__INSTRUCTIONS FOR THE TASK__.
Exactly the lines from the one containing "eexists. split; [done|]." through the end of the entries, both ends included, are to be output.

[Collected data entries]
▬▬▬▬▬▬

Lemma create_needs_family e t family type protocol kern w err sk w' : reads e t ->
  (family = PF_INET -> type <> SOCK_PACKET) ->
  __sock_create e family type protocol kern w = (err, Some sk, w') -> exists o, slot t family = Some (Some o).
Proof.
  intros Hr Hp H. unfold __sock_create in H.
  destruct ((family <? 0) || (NPROTO <=? family))%bool; [done|].
  destruct ((type <? 0) || (SOCK_MAX <=? type))%bool; [done|].
  destruct (negb kern && limit_reached (cur w))%bool; [done|].
  replace ((family =? PF_INET) && (type =? SOCK_PACKET))%bool with false in H
    by (destruct (Z.eqb_spec family PF_INET), (Z.eqb_spec type SOCK_PACKET); simpl; tauto).
  destruct (ztrue (sec_create e family type protocol kern)); [done|].
  destruct (sock_alloc (alloc_ok e) w) as [[s|] w1]; [|done].
  unfold create_in_family in H. rewrite (Hr family) in H. destruct (slot t family) as [[o|]|]; [by exists o|done|done].
Qed.

(** The table of families: registering answers by the slot, 0 if it was free, that the
    family exists if it was not, and that there is no room for it beyond the table; a family
    that was registered is found until it is unregistered and cannot be registered twice, no
    other family is touched; and a socket is created only in a family that is registered, so
    that none can be created after sock_unregister, except that SOCK_PACKET in PF_INET is
    looked up as PF_PACKET. *)
Theorem families_registered t f ops : length t = Z.to_nat NPROTO -> 0 <= f ->
  match sock_register f ops t with
  | None => False
  | Some (err, t') =>
      length t' = Z.to_nat NPROTO /\ (forall g, g <> f -> slot t' g = slot t g) /\
      (err = 0 /\ slot t f = Some None /\ slot t' f = Some (Some ops) /\ sock_is_registered f t' = Some true /\
         sock_register f ops t' = Some (- EEXIST, t')
       \/ err = - EEXIST /\ t' = t /\ sock_is_registered f t = Some true
       \/ err = - ENOBUFS /\ t' = t /\ NPROTO <= f /\ sock_is_registered f t = Some false)
  end /\
  (f < NPROTO -> exists t', sock_unregister f t = Some t' /\ length t' = Z.to_nat NPROTO /\ (forall g, g <> f -> slot t' g = slot t g) /\
     sock_is_registered f t' = Some false /\
     forall e type protocol kern w, reads e t' -> (f = PF_INET -> type <> SOCK_PACKET) ->
       (__sock_create e f type protocol kern w).1.2 = None).
Proof.
  intros Hl Hf. split.
  - unfold sock_register. destruct (Z.leb_spec NPROTO f) as [Hn|Hn].
    { split; [done|]. split; [done|]. right. right. unfold sock_is_registered. destruct (Z.ltb_spec f NPROTO); [lia|done]. }
    destruct (slot_some t f Hl) as [o Ho]; [done|]. rewrite Ho. cbn [mbind option_bind].
    assert (forall t' x, slot t' f = Some x -> sock_is_registered f t' = Some (bool_decide (is_Some x))) as His.
    { intros t' x Hx. unfold sock_is_registered. destruct (Z.ltb_spec f NPROTO); [|lia]. by rewrite Hx. }
    destruct o as [o|].
    { split; [done|]. split; [done|]. right. left. by rewrite (His t (Some o) Ho). }
    assert (slot (set_slot t f (Some ops)) f = Some (Some ops)) as Hs by (rewrite slot_set, Z.eqb_refl by done; done).
    split; [unfold set_slot; by rewrite length_insert|]. split; [intros g Hg; rewrite slot_set by done; by destruct (Z.eqb_spec g f)|].
    left. rewrite (His _ _ Hs), Hs. done.
  - intros Hn. unfold sock_unregister. destruct (Z.ltb_spec f 0), (Z.leb_spec NPROTO f); try lia. cbn [orb].
    assert (slot (set_slot t f None) f = Some None) as Hs by (rewrite slot_set, Z.eqb_refl by done; done).
    eexists. split; [done|]. split; [unfold set_slot; by rewrite length_insert|].
    split; [intros g Hg; rewrite slot_set by done; by destruct (Z.eqb_spec g f)|].
    split; [unfold sock_is_registered; rewrite Hs; by destruct (Z.ltb_spec f NPROTO); [|lia]|].
    intros e type protocol kern w Hr Hp. destruct (__sock_create e f type protocol kern w) as [[err [sk|]] w'] eqn:E; [|done].
    destruct (create_needs_family e _ f type protocol kern w err sk w' Hr Hp E) as [o Ho]. congruence.
Qed.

▬▬▬▬▬▬

__ANSWER BOX__.
    eexists. split; [done|]. split; [unfold set_slot; by rewrite length_insert|].
    split; [intros g Hg; rewrite slot_set by done; by destruct (Z.eqb_spec g f)|].
    split; [unfold sock_is_registered; rewrite Hs; by destruct (Z.ltb_spec f NPROTO); [|lia]|].
    intros e type protocol kern w Hr Hp. destruct (__sock_create e f type protocol kern w) as [[err [sk|]] w'] eqn:E; [|done].
    destruct (create_needs_family e _ f type protocol kern w err sk w' Hr Hp E) as [o Ho]. congruence.
Qed.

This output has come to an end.